━━━━━ Records to use ━━━━━
(* ===== verification/Agree.v ===== *)
(** * Servers that answer alike, and what the script reads of an answer

    The script looks at a reply only through what [requests] and
    [response.json()] make of it: lines 19-20 raise on a failed request or
    a body [.json()] cannot decode and otherwise use the decoded value, lines
    26-27 raise on a failed request or a page the parser rejects and
    otherwise use the parse tree; the
    status code is read nowhere.  Module [Agree] makes this precise: two
    servers [agree] when they give the same outcome to every request after
    every history, [agree] is an equivalence, and [run] respects it
    ([Proper] instance), so any server can be replaced by an agreeing one
    by setoid rewriting.  In particular the status codes of all replies
    can be changed without changing the run. *)

From Stdlib Require Import String List ZArith Morphisms Setoid.
From S2P Require Import Prelude.
From S2P Require Import PyValue.
From S2P Require Import Soup.
From S2P Require Import Scraper.
Import ListNotations.

Module Agree.
Import Py Soup Scraper.

(** What lines 19-20 make of a reply. *)
Definition post_outcome (r : post_response) : res exn pyval :=
  match r with
  | PostFailed => Err ConnectionError
  | PostReply _ body => json_result body
  end.

(** What lines 26-27 make of a reply. *)
Definition get_outcome (r : get_response) : res exn (list node) :=
  match r with
  | GetFailed => Err ConnectionError
  | GetReply _ (Some page) => Ok page
  | GetReply _ None => Err ParserRejectedMarkup
  end.

Definition agree (E1 E2 : env) : Prop :=
  env_open E1 = env_open E2 /\
  (forall tr i, post_outcome (env_post E1 tr i) = post_outcome (env_post E2 tr i)) /\
  (forall tr url, get_outcome (env_get E1 tr url) = get_outcome (env_get E2 tr url)).

#[export] Instance agree_Equivalence : Equivalence agree.
Proof.
  split.
  - intros E. repeat split; reflexivity.
  - intros E1 E2 (Ho & Hp & Hg). repeat split; intros; symmetry; auto.
  - intros E1 E2 E3 (Ho1 & Hp1 & Hg1) (Ho2 & Hp2 & Hg2).
    repeat split; intros; [congruence|rewrite Hp1; apply Hp2|rewrite Hg1; apply Hg2].
Qed.

Lemma load_precincts_outcome E i w :
  load_precincts E i w = (post_outcome (env_post E (w_trace w) i), log (EvPost PRECINCT_LIST_URL i) w).
Proof. unfold load_precincts, post, bind. cbn. destruct (env_post E (w_trace w) i) as [|? []]; reflexivity. Qed.

Lemma fetch_page_outcome E url w :
  fetch_page E url w = (get_outcome (env_get E (w_trace w) url), log (EvGet url) w).
Proof. unfold fetch_page, get, bind. cbn. destruct (env_get E (w_trace w) url) as [|? []]; reflexivity. Qed.

Section Agreeing.
Variables E1 E2 : env.
Hypothesis H : agree E1 E2.

Lemma open_agree : stE_eq (open_output E1) (open_output E2).
Proof. intros w. unfold open_output. rewrite (proj1 H). reflexivity. Qed.

Lemma load_agree i : stE_eq (load_precincts E1 i) (load_precincts E2 i).
Proof. intros w. rewrite !load_precincts_outcome, (proj1 (proj2 H)). reflexivity. Qed.

Lemma fetch_agree url : stE_eq (fetch_page E1 url) (fetch_page E2 url).
Proof. intros w. rewrite !fetch_page_outcome, (proj2 (proj2 H)). reflexivity. Qed.

Lemma precinct_agree p : stE_eq (process_precinct E1 p) (process_precinct E2 p).
Proof. unfold process_precinct. stE_congr ltac:(apply fetch_agree). Qed.

Lemma county_agree i : stE_eq (process_county E1 i) (process_county E2 i).
Proof. unfold process_county. stE_congr ltac:(apply load_agree || apply precinct_agree). Qed.

Lemma main_agree : stE_eq (main E1) (main E2).
Proof. unfold main. stE_congr ltac:(apply open_agree || apply county_agree). Qed.

End Agreeing.

(** The run depends on the server only through the outcomes of its
    answers. *)
#[export] Instance run_proper : Proper (agree ==> eq ==> eq) run.
Proof. intros E1 E2 H old _ <-. apply (main_agree E1 E2 H). Qed.

(** The server with every status code replaced by 200. *)
Definition forget_status (E : env) : env :=
  Env (env_open E)
      (fun tr i => match env_post E tr i with
                   | PostReply _ b => PostReply 200 b
                   | PostFailed => PostFailed
                   end)
      (fun tr url => match env_get E tr url with
                     | GetReply _ page => GetReply 200 page
                     | GetFailed => GetFailed
                     end).

Lemma forget_status_agree E : agree (forget_status E) E.
Proof.
  repeat split; intros; cbn;
    [destruct (env_post E tr i)|destruct (env_get E tr url)]; reflexivity.
Qed.

(** C7: no status code of any reply, to the precinct-list POST or to a
    detail GET, changes the run: the server with every status replaced by
    200 gives the same result, file and trace.  The spec (4.2, 7) treats
    a non-2xx reply as a transport error; the code does not. *)
Theorem run_ignores_status_codes (E : env) (old : string) :
  run (forget_status E) old = run E old.
Proof. rewrite (forget_status_agree E). reflexivity. Qed.

End Agree.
━━━━━
(Task details) Every line in the records that holds the word "Import" should be copied into the answer.

(Exercise result)
From Stdlib Require Import String List ZArith Morphisms Setoid.
From S2P Require Import Prelude.
From S2P Require Import PyValue.
From S2P Require Import Soup.
From S2P Require Import Scraper.
Import ListNotations.
Import Py Soup Scraper.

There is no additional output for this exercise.